Широкую улицу в каштанах решили обойти.
— 164-й, докладывайте обстановку, — послышался голос Пескарёва.
— Марышев погиб. Я действую один. Нами уничтожены четыре противотанковых орудия за мостом, отделение автоматчиков. Только что подожгли три грузовика. В одном рвались боеприпасы. Пробираюсь в центр города. Ориентироваться трудно.
В узких улочках Афанасьев совсем заблудился.
— Поезжай, куда хочешь, чёрт его дери! — крикнул водителю Афанасьев в ответ на его бесконечные: «А теперь куда?»
Вышли на асфальтированную улицу. Проехали немного — улица поворачивает вправо. На левом углу — высокий дом с башенкой, с узкими длинными окнами, во дворе — пожарные машины, ручные насосы на красных телегах. Только отъехали от пожарной части, как из соседнего двора выскочил человек с велосипедом. На руке красная повязка. Яковенко остановил машину.
— Товарищи, я польский партизан! — закричал он Афанасьеву. — Поезжайте направо на Варшавское шоссе, там большущая колонна пеших немцев. Скорее, товарищи! Надо успеть, товарищи!
Рванулись направо. Афанасьев люк не закрыл, стоит в танке. Ветер свистит в ушах. Ещё один поворот направо, и 164-й оказался на широкой длинной улице с красивыми старинными домами. По улице лицом к танку идут немцы. «На фронт, значит, чешут голубчики», — мелькнуло у Афанасьева. Поляк-партизан был прав — колонне не было видно конца и края. Три штабные легковые машины, два тягача, тянущих пушки, а дальше несколько конных упряжек и пехота… Времени на раздумья нет. Вперёд! А немцы идут, никто не стреляет. Они и предположить не могли, что русские ворвались в город.
И была другая причина: американский «Шерман» внешне мало чем отличался от немецких танков.

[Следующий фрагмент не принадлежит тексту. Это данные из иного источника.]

Definition hit_regions (n : ProjectNode) : list (wxRect * HitValue) :=
  [ (m_rcText n, Hit_Operation);
    (m_rcResult n, Hit_Result);
    (m_rcIcon n, Hit_Image) ].

(** *** Sample inputs for layout and hit testing *)

(** A measurer with fixed-pitch glyphs: a text of [k] characters measures
    [k * points] by [2 * points]; the empty text measures [(0, 0)]. *)
Definition sample_measure (f : wxFont) (s : string) : wxCoord * wxCoord :=
  match s with
  | EmptyString => (0, 0)
  | _ => (Z.of_nat (String.length s) * font_points f, 2 * font_points f)
  end.

Definition sample_dc : wxDC := mkDC (mkFont "System" 8) sample_measure.

(** Resizing that keeps the top-left corner in place. *)
Definition keep_origin (b : wxRect) (_ : wxSize) : wxPoint :=
  wxRect.GetTopLeft b.

(** A node as the constructor leaves it, with a result text, an icon of
    16 by 16 pixels and bounds [rect(10, 20, 30, 30)], before any layout. *)
Definition fresh_node : ProjectNode :=
  set_icon (mkIcon true 16 16)
    (set_result "ok"
       (new_ProjectNode "Sort" sample_font (mkRect 10 20 30 30))).

(** [fresh_node] after one layout pass. *)
Definition laid_out_node : ProjectNode :=
  Layout keep_origin sample_dc fresh_node.

(** The same node drawn with a predefined shape instead of custom. *)
Definition rectangle_node : ProjectNode :=
  set_style Style_Rectangle laid_out_node.

(* ===================================================================== *)
(** ** The drawing surface *)
(* ===================================================================== *)

(** A [wxColour]: its components are [unsigned char]s. *)
Record wxColour : Type := mkColour { Red : Z; Green : Z; Blue : Z }.

(** The constructor [wxColour(red, green, blue)] called with [int]s: each
    argument is converted to [unsigned char], that is reduced modulo 256. *)
Definition wxColour_rgb (red green blue : Z) : wxColour :=
  mkColour (red mod 256) (green mod 256) (blue mod 256).

(** The range of an [unsigned char] component. *)
Definition colour_ok (c : wxColour) : Prop :=
  (0 <= Red c <= 255) /\ (0 <= Green c <= 255) /\ (0 <= Blue c <= 255).

(** A pen: [*wxTRANSPARENT_PEN], or a solid pen of a colour and a width
    (a colour passed to [SetPen] converts to a pen of width 1). *)
Inductive wxPen : Type :=
| wxTRANSPARENT_PEN
| wxPen_solid (colour : wxColour) (width : Z).

(** The calls a drawing routine makes on its device context, in order. *)
Inductive DCCall : Type :=
| Call_SetPen (pen : wxPen)
| Call_SetBrush (colour : wxColour)
| Call_SetFont (font : wxFont)
| Call_SetTextForeground (colour : wxColour)
| Call_DrawRectangle (rc : wxRect)
| Call_DrawRoundedRectangle (rc : wxRect) (radius : Z)
| Call_DrawLine (x1 y1 x2 y2 : wxCoord)
| Call_DrawLabel (text : string) (rc : wxRect)
| Call_DrawIcon (icon : wxIcon) (pt : wxPoint).

(** Further [wxRect] members. *)
Definition rc_set_x (v : wxCoord) (r : wxRect) : wxRect :=
  mkRect v (rc_y r) (rc_width r) (rc_height r).

(** [wxRect::Inflate(dx, dy)]; [Deflate(d)] is [Inflate(-d, -d)]. *)
Definition wxRect_Inflate (r : wxRect) (dx dy : wxCoord) : wxRect :=
  let '(x, w) :=
    if rc_width r <? - 2 * dx then (rc_x r + rc_width r ÷ 2, 0)
    else (rc_x r - dx, rc_width r + 2 * dx) in
  let '(y, h) :=
    if rc_height r <? - 2 * dy then (rc_y r + rc_height r ÷ 2, 0)
    else (rc_y r - dy, rc_height r + 2 * dy) in
  mkRect x y w h.

(** [wxRect::SetRight] and [SetBottom] keep the top-left corner. *)
Definition wxRect_SetRight (right : wxCoord) (r : wxRect) : wxRect :=
  rc_set_width (right - rc_x r + 1) r.
Definition wxRect_SetBottom (bottom : wxCoord) (r : wxRect) : wxRect :=
  rc_set_height (bottom - rc_y r + 1) r.

(** What a sequence of calls paints: each rectangle drawn, with the brush
    selected at that moment ([b] at the start). *)
Fixpoint painted (b : option wxColour) (calls : list DCCall)
  : list (wxRect * option wxColour) :=
  match calls with
  | [] => []
  | Call_SetBrush c :: rest => painted (Some c) rest
  | Call_DrawRectangle r :: rest => (r, b) :: painted b rest
  | _ :: rest => painted b rest
  end.

(* ===================================================================== *)
(** ** ProjectDesigner (projectdesigner.cpp 26-205) *)
(* ===================================================================== *)

(** The members of a [ProjectDesigner], and a count of the calls to
    [GetCanvas()->Refresh()]. *)
Record ProjectDesigner : Type := mkDesigner
  { m_background : wxColour * wxColour;
    m_showGrid : bool;
    canvas_refreshes : nat }.

Definition IsGridShown (pd : ProjectDesigner) : bool := m_showGrid pd.

(** [ProjectDesigner::SetBackgroundGradient] (lines 68-73). *)
Definition SetBackgroundGradient (from to : wxColour) (pd : ProjectDesigner)
  : ProjectDesigner :=
  mkDesigner (from, to) (m_showGrid pd) (canvas_refreshes pd).

(** [ProjectDesigner::SetShowGrid] (lines 75-81). *)
Definition SetShowGrid (show : bool) (pd : ProjectDesigner)
  : ProjectDesigner :=
  if negb (Bool.eqb show (m_showGrid pd))
  then mkDesigner (m_background pd) show (S (canvas_refreshes pd))
  else pd.

(** What [DrawCanvasBackground] reads from the control, its graph and the
    device context: the zoom percentage ([GetZoom()]), the graph's grid
    spacing ([GetGraph()->GetGridSpacing()]), the foreground colour, the
    clipping box in device coordinates and the device-to-logical
    conversions of the prepared context. *)
Record CanvasEnv : Type := mkCanvasEnv
  { GetZoom : Z;
    GetGridSpacing : Z;
    GetForegroundColour : wxColour;
    GetClippingBox : wxRect;
    DeviceToLogicalX : wxCoord -> wxCoord;
    DeviceToLogicalY : wxCoord -> wxCoord }.

(** Failure is running out of fuel in one of the [while] loops. *)
Definition bind_opt {A B : Type} (o : option A) (k : A -> option B)
  : option B :=
  match o with
  | Some a => k a
  | None => None
  end.

Notation "x <- e ;; k" := (bind_opt e (fun x => k))
  (at level 61, e at next level, right associativity).
Notation "' p <- e ;; k" := (bind_opt e (fun p => k))
  (at level 61, p pattern, e at next level, right associativity).

(** Lines 106-117: the clip rectangle in logical coordinates. *)
Definition logical_clip (env : CanvasEnv) : wxRect :=
  let rcClip := GetClippingBox env in
  let rcClip := wxRect_Inflate rcClip 1 1 in
  let rc := wxRect.empty in
  let rc := rc_set_x (DeviceToLogicalX env (rc_x rcClip)) rc in
  let rc := rc_set_y (DeviceToLogicalY env (rc_y rcClip)) rc in
  let rc := wxRect_SetRight
              (DeviceToLogicalX env (wxRect.GetRight rcClip)) rc in
  let rc := wxRect_SetBottom
              (DeviceToLogicalY env (wxRect.GetBottom rcClip)) rc in
  rc.

(** Lines 126-129: [while (zoom <= 50) { factor *= 2; zoom *= 2; }]. *)
Fixpoint zoom_loop (fuel : nat) (factor zoom : Z) : option (Z * Z) :=
  if zoom <=? 50
  then match fuel with
       | O => None
       | S fuel => zoom_loop fuel (factor * 2) (zoom * 2)
       end
  else Some (factor, zoom).

(** Lines 119-137: the stripe factor and the stripe spacing. *)
Definition grid_factor_spacing (fuel : nat) (pd : ProjectDesigner)
    (env : CanvasEnv) : option (Z * Z) :=
  if IsGridShown pd then
    let factor := 5 in
    let zoom := GetZoom env in
    ' (factor, zoom) <-
      (if negb (zoom =? 0) then zoom_loop fuel factor zoom
       else Some (factor, zoom)) ;;
    Some (factor, factor * GetGridSpacing env)
  else
    Some (1, GetGridSpacing env).

(** Lines 156-160: the colour of the stripe that starts at [x]. *)
Definition stripe_rgb (spacing factor : Z) (c0 c1 : wxColour) (x : wxCoord)
  : Z * Z * Z :=
  let i := Z.min (Z.abs (x ÷ spacing) * factor) 255 in
  let red := Red c0 + (Red c1 - Red c0) * i ÷ 255 in
  let green := Green c0 + (Green c1 - Green c0) * i ÷ 255 in
  let blue := Blue c0 + (Blue c1 - Blue c0) * i ÷ 255 in
  (red, green, blue).

(** The stripe colour as a [wxColour]. *)
Definition stripe_colour (spacing factor : Z) (c0 c1 : wxColour)
    (x : wxCoord) : wxColour :=
  let '(red, green, blue) := stripe_rgb spacing factor c0 c1 x in
  wxColour_rgb red green blue.

(** [ProjectDesigner::Init] (lines 51-62): both ends of the gradient are
    the control's background colour and the grid is shown. *)
Definition Init (background : wxColour) : ProjectDesigner :=
  mkDesigner (background, background) true 0.

(** Lines 154-171: the loop that paints the stripes.  [last] holds
    [lastred], [lastgreen], [lastblue]. *)
Fixpoint stripe_loop (fuel : nat) (spacing factor : Z) (c0 c1 : wxColour)
    (right : wxCoord) (rc : wxRect) (last : Z * Z * Z)
  : option (list DCCall) :=
  if rc_x rc <? right
  then match fuel with
       | O => None
       | S fuel =>
           let '(red, green, blue) :=
             stripe_rgb spacing factor c0 c1 (rc_x rc) in
           let '(lastred, lastgreen, lastblue) := last in
           let changed :=
             negb (red =? lastred) || negb (green =? lastgreen)
             || negb (blue =? lastblue) in
           let brush :=
             if changed then [Call_SetBrush (wxColour_rgb red green blue)]
             else [] in
           let last := if changed then (red, green, blue) else last in
           rest <- stripe_loop fuel spacing factor c0 c1 right
                     (rc_set_x (rc_x rc + spacing) rc) last ;;
           Some (brush ++ Call_DrawRectangle rc :: rest)
       end
  else Some [].

(** Lines 186-189 and 200-203: the loops that draw the grid lines; [line]
    makes the call for one position. *)
Fixpoint line_loop (fuel : nat) (spacing : Z) (line : wxCoord -> DCCall)
    (v1 v2 : wxCoord) : option (list DCCall) :=
  if v1 <=? v2
  then match fuel with
       | O => None
       | S fuel =>
           rest <- line_loop fuel spacing line (v1 + spacing) v2 ;;
           Some (line v1 :: rest)
       end
  else Some [].

(** Lines 173-204: the grid. *)
Definition grid_lines (fuel : nat) (spacing : Z) (fg : wxColour)
    (rcClip : wxRect) : option (list DCCall) :=
  let x1 := rc_x rcClip - Z.rem (rc_x rcClip) spacing in
  let x1 := if rc_x rcClip <? 0 then x1 - spacing else x1 in
  let x2 := wxRect.GetRight rcClip - Z.rem (wxRect.GetRight rcClip) spacing in
  let x2 := if wxRect.GetRight rcClip >? 0 then x2 + spacing else x2 in
  let y1 := rc_y rcClip in
  let y2 := wxRect.GetBottom rcClip in
  vertical <- line_loop fuel spacing
                (fun x1 => Call_DrawLine x1 y1 x1 y2) x1 x2 ;;
  let x1 := rc_x rcClip in
  let x2 := wxRect.GetRight rcClip in
  let y1 := rc_y rcClip - Z.rem (rc_y rcClip) spacing in
  let y1 := if rc_y rcClip <? 0 then y1 - spacing else y1 in
  let y2 :=
    wxRect.GetBottom rcClip - Z.rem (wxRect.GetBottom rcClip) spacing in
  let y2 := if wxRect.GetBottom rcClip >? 0 then y2 + spacing else y2 in
  horizontal <- line_loop fuel spacing
                  (fun y1 => Call_DrawLine x1 y1 x2 y1) y1 y2 ;;
  Some (Call_SetPen (wxPen_solid fg 1) :: vertical ++ horizontal).

(** Lines 139-142: the first stripe. *)
Definition first_stripe (spacing : Z) (rcClip : wxRect) : wxRect :=
  let rc := rcClip in
  let rc := rc_set_x (rc_x rc - Z.rem (rc_x rc) spacing) rc in
  let rc := if rc_x rcClip <? 0 then rc_set_x (rc_x rc - spacing) rc
            else rc in
  rc_set_width (spacing + 1) rc.

(** [ProjectDesigner::DrawCanvasBackground] (lines 101-205): the calls made
    on the device context. *)
Definition DrawCanvasBackground (fuel : nat) (pd : ProjectDesigner)
    (env : CanvasEnv) : option (list DCCall) :=
  let rcClip := logical_clip env in
  ' (factor, spacing) <- grid_factor_spacing fuel pd env ;;
  let rc := first_stripe spacing rcClip in
  let last := (-1, -1, -1) in
  let '(c0, c1) := m_background pd in
  stripes <- stripe_loop fuel spacing factor c0 c1
               (wxRect.GetRight rcClip) rc last ;;
  grid <- (if IsGridShown pd
           then grid_lines fuel spacing (GetForegroundColour env) rcClip
           else Some []) ;;
  Some (Call_SetPen wxTRANSPARENT_PEN :: stripes ++ grid).

(** The outcome of [OnCanvasBackground] (lines 83-99): the background is
    painted when the control has a graph, else the event is skipped. *)
Inductive EraseOutcome : Type :=
| Erase_painted (calls : list DCCall)
| Erase_skipped.

(** [ProjectDesigner::OnCanvasBackground]; [graph_env] is the environment
    when [GetGraph()] is not null.  The device context of the event and a
    client context of the canvas are painted the same way. *)
Definition OnCanvasBackground (fuel : nat) (pd : ProjectDesigner)
    (graph_env : option CanvasEnv) : option EraseOutcome :=
  match graph_env with
  | Some env =>
      calls <- DrawCanvasBackground fuel pd env ;;
      Some (Erase_painted calls)
  | None => Some Erase_skipped
  end.

(* ===================================================================== *)
(** ** Drawing a node (projectdesigner.cpp 350-385) *)
(* ===================================================================== *)

(** The colours of a graph element ([GetColour], [GetBackgroundColour],
    graphctrl.h 281-283) and of a node's text ([GetTextColour], 524). *)
Record NodeColours : Type := mkNodeColours
  { GetColour : wxColour;
    GetBackgroundColour : wxColour;
    GetTextColour : wxColour }.

Definition GetIcon (n : ProjectNode) : wxIcon := m_icon n.

Section Draw.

Ну, они и решили — свой мчится. До колонны триста метров. Двести. Сто! Вот уже можно разглядеть лица.
Почему они так широко раскрывают рты? Почему такие весёлые? Да ведь они поют! Афанасьеву стало не по себе. Он быстро опустил над головой люк, спрыгнул вниз и припал к окуляру перископа.
— Давай, Яковенко! Давай, браток! — крикнул Афанасьев.
Началось страшное. На огромной скорости тяжёлая машина налетела на колонну. Танк бьёт из пушки, поливает из пулемётов.
Саша Яковенко был богом в своём деле. Вот уже под гусеницами легковушки, повозки… фашисты ошеломлены. Многие так и не успевают сдвинуться с места.
Афанасьеву показалось, что всё длилось мгновение. Этот хруст железа под танком, удары, когда таранили тягач. И вдруг впереди пусто — нет никого, снова тихий спящий утренний город. Назад! Добивать тех, кто остался. Мстить за Марышева, за Микова…
Но теперь стало труднее — остатки пехоты жались к домам, залегли на тротуаре за толстыми липами. Вблизи рвались гранаты, по броне гулко и быстро стучали пули.
— Пулемёт нам не страшен! — азартно крикнул наводчик Жилин, лязгнув замком орудия.
Афанасьев глянул на него, засмеялся. Чёрный от копоти, потный, только зубы блестят.
— Мы с вами, братцы, как пальцы на руке, — закричал радостно Афанасьев. — Сожми их в кулак — так по зубам врежут, что всех богов и боженят вспомнишь!
— Командир, внимание. Слева из подъезда нас фаустами обстреливают, — прозвучал в наушниках тихий голос Яковенко.
И тут Афанасьев увидел летящее к ним острохвостое белое пламя.
— Задний ход! — скомандовал Афанасьев.
Жилин выстрелил из пушки в сторону немца с фауст-патроном.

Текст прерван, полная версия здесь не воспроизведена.